■ Dataset entries
####################

(** Without [bounds_error], evaluation at a point never raises: outside the
    span the fill value is returned, inside it the kernel's value. *)
Lemma interp1d_at_fill :
  forall (B : Backend) (kind : string) (xs ys : list float) (fb fa x : float),
    interp1d_at (Interp1d kind xs ys fb fa false) x
    = Ok (if PrimFloat.ltb (last xs nan) x then fa
          else if PrimFloat.ltb x (hd nan xs) then fb
          else interp1d_kernel kind xs ys x).
Proof.
  intros. unfold interp1d_at, below_bounds, above_bounds. cbn.
  reflexivity.
Qed.

(** C7.  Let [to_function] succeed on a non-empty domain, and let [xs] be
    the sorted abscissas.  The relation it returns is
    [real(x) + 1j * imag(x)] for two interpolants over [xs]; at a point below
    the first or above the last abscissa it evaluates to [0+0j] when
    [to_zero] is true and to a complex not-a-number when it is false; at any
    other point it evaluates to the recombined kernel values.  In both cases
    the evaluation returns: no bounds error is raised. *)
Theorem to_function_boundary_policy :
  forall (B : Backend) (G : globals) (x_space : list float) (feval : feval_arg)
         (interpolation : option string) (to_zero : bool) (rel : relation)
         (xs : list float),
    x_space <> [] ->
    sorted_abscissas x_space = Ok xs ->
    to_function G x_space feval interpolation to_zero = Ok rel ->
    exists real imag,
      rel = interpolated_relation real imag
      /\ ip_x real = xs /\ ip_x imag = xs
      /\ forall x : float,
           (outside_span xs x = true ->
            rel (DScalar (SFloat x)) = Ok (DScalar (SComplex (boundary_value to_zero))))
           /\ (outside_span xs x = false ->
               rel (DScalar (SFloat x))
               = Ok (DScalar (SComplex
                       (recombine
                          (interp1d_kernel (ip_kind real) xs (ip_y real) x)
                          (interp1d_kernel (ip_kind imag) xs (ip_y imag) x))))).
Proof.
  intros B G x_space feval interpolation to_zero rel xs Hne Hxs H.
  unfold to_function in H.
  bind_inv H.
  destruct x_space as [| x0 rest]; [contradiction Hne; reflexivity |].
  cbn [List.length Nat.eqb] in H.
  bind_inv H. bind_inv H. bind_inv H.
  injection H as <-.
  apply make_interp1d_Ok in E1. destruct E1 as [xr [yr [Hxr ->]]].
  apply make_interp1d_Ok in E2. destruct E2 as [xi [yi [Hxi ->]]].
  rewrite Hxs in Hxr, Hxi. injection Hxr as <-. injection Hxi as <-.
  eexists. eexists. split; [reflexivity |]. split; [reflexivity |].
  split; [reflexivity |].
  intros x. cbn [ip_kind ip_x ip_y interpolated_relation].
  rewrite !interp1d_at_fill. cbn [bind].
  unfold outside_span. split; intros Hout.
  - destruct to_zero; cbn [fill_below fill_above boundary_value];
      destruct (PrimFloat.ltb (last xs nan) x);
      destruct (PrimFloat.ltb x (hd nan xs));
      try discriminate Hout; reflexivity.
  - apply orb_false_iff in Hout. destruct Hout as [Hlo Hhi].
    rewrite Hlo, Hhi. reflexivity.
Qed.

Lemma to_function_boundary_policy_witness :
  let rel :=
    interpolated_relation (B := Reference.backend)
      (Interp1d "linear" [0; 1; 2]%float [1; 2; 4]%float 0 0 false)
      (Interp1d "linear" [0; 1; 2]%float [0; 0; 0]%float 0 0 false) in
  to_function (B := Reference.backend) initial_globals [0; 1; 2]%float
    (FSamples (DArray [1; 2; 4]%float)) None true = Ok rel
  /\ rel (DScalar (SFloat (-1))) = Ok (DScalar (SComplex (Complex 0 0)))
  /\ rel (DScalar (SFloat 0.5)) = Ok (DScalar (SComplex (Complex 1.5 0))).
Proof.
  intros rel.
  assert (Hto : to_function (B := Reference.backend) initial_globals [0; 1; 2]%float
                  (FSamples (DArray [1; 2; 4]%float)) None true = Ok rel)
    by (vm_compute; reflexivity).
  split; [exact Hto |].
  destruct (to_function_boundary_policy Reference.backend initial_globals
              [0; 1; 2]%float (FSamples (DArray [1; 2; 4]%float)) None true rel
              [0; 1; 2]%float ltac:(discriminate) eq_refl Hto)
    as [real [imag [_ [_ [_ Hpt]]]]].
  split.
  - exact (proj1 (Hpt (-1)%float) eq_refl).
  - vm_compute. reflexivity.
Defined.

(** * Further properties of the modelled code *)

(** ** Shared lemmas *)

Lemma bind_assoc : forall (A B C : Type) (m : result A) (k : A -> result B)
                          (h : B -> result C),
  bind (bind m k) h = bind m (fun a => bind (k a) h).
Proof. intros A B C [a | e] k h; reflexivity. Qed.

Lemma diff1_nonempty_length : forall g : list float,
  diff1 g <> [] -> (2 <= List.length g)%nat.
Proof.
  intros [| x [| y rest]] H; simpl in *; try (contradiction H; reflexivity); lia.
Qed.

Lemma check_answers_need_two_points : forall (g : list float) (b : bool),
  Function.is_evenly_spaced_domain (PGrid g) = Ok b -> (2 <= List.length g)%nat.
Proof.
  intros g b H. apply diff1_nonempty_length. intros Hnil.
  unfold Function.is_evenly_spaced_domain, np_diff in H.
  rewrite Hnil in H. discriminate H.
Qed.

Lemma init_Ok_inv : forall (B : Backend) (d fc : pyobj) (F : Function.t),
  Function.__init__ d fc = Ok F ->
  Function.is_evenly_spaced_domain d = Ok true
  /\ callable fc = true
  /\ d = PGrid (Function.get_domain F)
  /\ Function.get_function F = Function.as_relation fc.
Proof.
  intros B d fc F H. unfold Function.__init__ in H.
  destruct (Function.is_evenly_spaced_domain d) as [[|] | e] eqn:E;
    cbn [bind negb] in H; try discriminate H.
  destruct d; try discriminate E. cbn [Function.np_array bind] in H.
  destruct (callable fc); cbn [negb] in H; [| discriminate H].
  injection H as <-. repeat split; reflexivity.
Qed.

Lemma init_uneven : forall (B : Backend) (g : list float) (fc : pyobj),
  Function.is_evenly_spaced_domain (PGrid g) = Ok false ->
  Function.__init__ (PGrid g) fc = Raise uneven_domain_error.
Proof.
  intros B g fc H. unfold Function.__init__. rewrite H. reflexivity.
Qed.

Lemma eta_Function : forall F : Function.t,
  Function.Build (Function._dom F) (Function._f F) = F.
Proof. intros [d f]. reflexivity. Qed.

(** ** The constructor and [copy] *)

(** X1.  A Function returned by the constructor has a domain of at least two
    points that passes the spacing check, the domain it was given; its
    relation is the argument, unwrapped when the argument is a Function. *)
Theorem constructor_establishes_invariant :
  forall (B : Backend) (domain function_callable : pyobj) (F : Function.t),
    Function.__init__ domain function_callable = Ok F ->
    well_formed F
    /\ (2 <= List.length (Function.get_domain F))%nat
    /\ domain = PGrid (Function.get_domain F)
    /\ callable function_callable = true
    /\ Function.get_function F = Function.as_relation function_callable.
Proof.
  intros B d fc F H. destruct (init_Ok_inv B d fc F H) as [He [Hc [Hd Hf]]].
  unfold well_formed. rewrite <- Hd. split; [exact He |].
  split; [| repeat split; assumption].
  apply (check_answers_need_two_points _ true). rewrite <- Hd. exact He.
Qed.

Lemma constructor_establishes_invariant_witness :
  well_formed (Function.Build [0; 1; 2]%float identity_relation)
  /\ (2 <= List.length [0; 1; 2]%float)%nat.
Proof.
  destruct (constructor_establishes_invariant Reference.backend
              (PGrid [0; 1; 2]%float) (PCallable identity_relation)
              (Function.Build [0; 1; 2]%float identity_relation) eq_refl)
    as [Hwf [Hlen _]].
  split; [exact Hwf | exact Hlen].
Defined.

(** X2.  On an instance that satisfies the constructor's invariant, [copy]
    returns an equal instance; and a Function passed as the relation of a new
    Function is unwrapped: the new instance stores the relation itself. *)
Theorem copy_round_trip :
  forall (B : Backend) (F : Function.t),
    well_formed F ->
    Function.copy F = Ok F
    /\ forall g : list float,
         Function.is_evenly_spaced_domain (PGrid g) = Ok true ->
         Function.__init__ (PGrid g) (Function.obj F)
         = Ok (Function.Build g (Function.get_function F)).
Proof.
  intros B F Hwf. split.
  - unfold Function.copy. rewrite (init_on_even_grid B _ _ Hwf).
    rewrite eta_Function. reflexivity.
  - intros g Hg. unfold Function.__init__, Function.obj. rewrite Hg. reflexivity.
Qed.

####################

■ What you need to do
Each line of the entries holding the string "result" should be found and copied.

■ Exercise output
Lemma bind_assoc : forall (A B C : Type) (m : result A) (k : A -> result B)
                          (h : B -> result C),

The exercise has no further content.